Exceptionally interesting document on the value of collaboration between an organization and its suppliers, resulting in co-creation. This surely has to be the way of the future. Nothing gets me more stressed than when I hear the word “vendor”. Its is a word that should be banned from our vocabulary. It certainly puts up the barriers, which is totally counter to Open Innovation thinking.

This document finds that accelerating innovation through effective supplier collaboration requires both an overall company wide innovation strategy and an integrated supply innovation strategy. An open innovation strategy requires executive leadership and culture change. This innovation strategy needs to be communicated internally/externally. Management must commit resources and processes (e.g. innovation portal and third party providers) to support the
strategy. Further, the innovation strategy must be linked to overall firm performance and assessed by objective metrics. Definition of innovation and establishment of innovation metrics requires a cross-functional consensus and alignment from top to bottom of the organization.
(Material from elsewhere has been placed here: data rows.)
Lemma disk_pos_range h : 0 <= disk_pos h <= FILE_MAX.
Proof. unfold disk_pos. destruct (_ && _)%bool eqn:Hb; [breflect; lia|by vm_compute]. Qed.

Lemma disk_pos_mk l p k : 0 <= p <= FILE_MAX -> disk_pos (mk_disk l p k) = p.
Proof. intros Hp. unfold disk_pos. cbn [d_pos]. by replace ((0 <=? p) && (p <=? FILE_MAX)) with true by lia. Qed.

Lemma alen_overwrite l p d : 0 <= p -> d <> [] -> p + alen d <= alen (overwrite l p d).
Proof.
  intros Hp Hd. unfold overwrite, alen. rewrite bool_decide_false by done. rewrite !length_app, length_take, length_app, length_replicate. lia.
Qed.

#[export] Program Instance disk_file : DiskFile disk := { content := disk_content; fpos := disk_pos }.
Next Obligation. apply disk_bytes. Qed.
Next Obligation. apply disk_content_len. Qed.
Next Obligation. apply disk_pos_range. Qed.
Next Obligation. done. Qed.
Next Obligation. done. Qed.
Next Obligation. done. Qed.
Next Obligation.
  intros n h r d h' Hn Hr. change (stream_read n h) with (disk_read n h) in Hr. unfold disk_read in Hr.
  assert (Hk : forall m k, (0 < m <= Z.to_nat n)%nat ->
    (let d := take m (drop (Z.to_nat (disk_pos h)) (disk_content h)) in (alen d, d, mk_disk (d_bytes h) (disk_pos h + alen d) k)) = (r, d, h') ->
    disk_content h' = disk_content h /\ 0 <= r <= n /\ d = sub (disk_content h) (disk_pos h) r /\ alen d = r /\
      disk_pos h' = disk_pos h + r /\ (r = 0 -> alen (disk_content h) <= disk_pos h)).
  { intros m k Hm. pose proof (disk_pos_range h) as Hp. pose proof (disk_content_len h). cbn zeta. set (d' := take m _). intros [= <- <- <-].
    assert (Hl : alen d' = Z.min (Z.of_nat m) (Z.max 0 (alen (disk_content h) - disk_pos h))) by (subst d'; unfold alen; rewrite length_take, length_drop; lia).
    rewrite disk_pos_mk by lia. split_and!; try done; try lia. unfold sub, alen. subst d'. by rewrite Nat2Z.id, take_len. }
  destruct (d_short h) as [|[|m] k]; [|injection Hr as <- <- <-; split; [done|by left]|];
    (eapply Hk in Hr as (? & ? & ? & ? & ? & ?); [|lia]); split; [done|by right|done|by right].
Qed.
Next Obligation.
  intros d h w h' Hd Hb. cbn. unfold disk_write. set (l := overwrite _ _ _). destruct (Z.leb_spec (alen l) FILE_MAX) as [Hl|Hl]; intros [= <- <-]; [left|by right].
  pose proof (disk_pos_range h) as Hp. pose proof (alen_overwrite (disk_content h) (disk_pos h) d ltac:(lia) Hd) as Hlen. fold l in Hlen. pose proof (alen_nonneg d).
  rewrite disk_pos_mk by lia. unfold disk_content at 1. cbn [d_bytes]. replace (alen l <=? FILE_MAX) with true by lia.
  rewrite uchar_fmap by (by apply Forall_overwrite; [apply disk_bytes|]). done.
Qed.
Next Obligation.
  intros off origin h r h' Ho. cbn. unfold disk_seek. set (t := if origin =? SEEK_SET then _ else _). destruct ((0 <=? t) && (t <=? FILE_MAX)) eqn:Ht;
    intros [= <- <-]; (split; [done|]); [|done]. split; [done|]. breflect. apply disk_pos_mk. lia.
Qed.
Next Obligation.
  intros n h b h' Hn [= <- <-]. split_and!; [done|done|]. intros l [= <-]. split; [apply alen_replicate; lia|]. apply Forall_replicate. unfold byte; lia.
Qed.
The innovation metrics with weightings based on innovation needs should be linked to company and supplier performance evaluation. Both hard and soft metrics need to be developed. Risk management strategies enhance the speed and likelihood of successful commercialization of new products. Risk must be defined as a combination of uncertain events and outcomes for both buyer and supplier during any new product development stage gate process. The companies should establish alternative plans if required innovation does not pass the stage gate risk/reward evaluation.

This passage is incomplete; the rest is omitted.